While Townie depicts Dubus the son, brother, weight lifter, boxer, bartender, University of Texas sociology student, correctional technician, carpenter and writer, one job that Dubus left out of the final drafts of Townie is stage actor. He started acting around the time he started writing, began “getting some nice attention,” and winning some lead roles.
At one point, he had a manager and was up for a movie role to play the brother of Eric Roberts’s character in a Dennis Hopper movie. Deep at work on a short story inspired by his parents’ breakup, he declined to be flown out for a screen test so he could keep focusing on that story, much to his manager’s disbelief. Writing would always win over acting because he says he can go years without acting and feel fine, but can’t go “two or three days without writing before I feel fucked up.”

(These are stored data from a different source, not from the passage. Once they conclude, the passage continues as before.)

(** X24. With a cached video whose title is a string and whose quality
    list is the one extracted from it, a click on Start Download starts
    one download, whatever is chosen in the radio and the select boxes:
    in mp3 mode with one of the four bit rates, in mp4 mode with a label
    of the quality list; the session is unchanged. *)
Theorem main_download_starts s w t :
  info_truthy (video_info s) = true → qualities_of_video s →
  default (PyStr (lit "Untitled")) (default ∅ (video_info s) !! lit "title") = PyStr t →
  analyze_clicked w = false → download_clicked w = true →
  url_input w = [] ∨ last_url s = Some (url_input w) →
  ∃ ft q,
    ((ft = lit "mp3" ∧ q ∈ mp3_bitrates) ∨ (ft = lit "mp4" ∧ q ∈ available_qualities s)) ∧
    last (shown (main' s w)) = Some (MDownload (url_input w) t ft q (download' (url_input w) t ft q)) ∧
    raised (main' s w) = None ∧ final (main' s w) = s.
Proof.
  intros Hv Hq Ht Ha Hc Hu.
  assert (note_url s (url_input w) = s) as Hs.
  { destruct Hu as [->|Hl]; [apply note_url_empty|by apply note_url_same]. }
  destruct (Hq Hv) as (d & _ & Hres).
  destruct (extract_available_qualities_labels_nonempty _ _ Hres) as [Hne Hall].
  unfold main', main, analysis. rewrite Ha, Hs. cbn [raised final shown].
  unfold video_section. rewrite Hv, Ht, Hc.
  set (ft := format_type_of _).
  assert (∃ c q, quality_choice s w ft = Some (c :: q) ∧
            ((ft = lit "mp3" ∧ c :: q ∈ mp3_bitrates) ∨
             (ft = lit "mp4" ∧ c :: q ∈ available_qualities s))) as (c & q & Hch & Hcases).
  { unfold quality_choice. case_bool_decide as Hft.
    - destruct (selectbox_nonempty mp3_bitrates (bitrate_index w)) as (q & -> & Hin); [done|].
      assert (Forall (λ q : str, q ≠ []) mp3_bitrates) as Hb by (by repeat constructor).
      rewrite Forall_forall in Hb. specialize (Hb _ Hin).
      destruct q as [|c q]; [done|]. exists c, q. split; [reflexivity|]. by left.
    - destruct (selectbox_nonempty (available_qualities s) (resolution_index w))
        as (q & -> & Hin); [done|].
      rewrite Forall_forall in Hall. specialize (Hall _ Hin).
      destruct q as [|c q]; [done|]. exists c, q. split; [reflexivity|]. right.
      split; [|exact Hin]. subst ft. by destruct (format_type_of_cases
        (radio ([127926%N] ++ lit " MP3 (Audio)") [[127916%N] ++ lit " MP4 (Video)"]
           (format_index w))). }
  rewrite Hch. unfold start_download. cbn [fst snd].
  exists ft, (c :: q). split; [exact Hcases|]. split; [|split; reflexivity].
  rewrite !app_assoc. apply last_snoc.
Qed.

End MainSessions.

(** ** The further properties on concrete runs *)

Lemma finished_events_have_status : Forall has_status [finished_event; finished_event].
Proof. repeat constructor; eexists; apply lookup_singleton_eq. Qed.

Lemma resolve_example_path :
  resolve_filepath (info_with_filepath "/tmp/tmpk3/A video.mp4") = Ok (PyStr example_path).
Proof. vm_compute. reflexivity. Qed.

He did later manage to win a small part in what would be a three-time Oscar nominated movie starring Ben Kingsley and Jennifer Connelly. That movie was the adaptation of his novel House of Sand and Fog. Writing the novel a movie is based upon proved to bring a few perks when he asked screenwriter/director Vadim Perelman to give him a part and pressed to be in a scene with Kingsley.
Dubus remembers: “I went and did the scene and I couldn’t believe I’m sitting across from frickin Gandhi.” Frickin Gandhi would earn an Academy Award nomination for his role. However, Dubus is a hilariously vicious critic when it comes to his own performance. He’s now mortified, claiming he’s guilty of eye overacting. He insists “I’m completely overacting with my eyeball.”
Perhaps the lessons he learned about being an eye ham he can put to use in his current project, a screenplay based on the material from a magazine article he wrote several years ago. Though he prefers the novel to screenplay form, his theater experience makes him want to write dialogue “that an actor can sink his teeth into.”
Dubus still writes the early drafts of his work with pencil and paper, and though he has three laptops and the Andre Dubus III website, he is concerned about what technology might be doing to writing and the novel. He has no problem with the current e-book format; however, he worries about how future technology might interrupt the experience of reading the novel, of the possibility of hyperlinks for definitions, ads, or chat rooms in the middle of an electronic book.
Dubus laughs and commands “Don’t have chat rooms. Don’t goddam have chat rooms in my book that I worked really hard to have you get lost in.”
He believes the novel will change, that all art forms are supposed to evolve. But he hopes it “doesn’t evolve beyond what I love about the novel, which is character driven stories. I just love reading about human beings in situations where they have to grapple with themselves.
"Hopefully that kind of novel’s never going anywhere because it’s a true reflection of the life we live."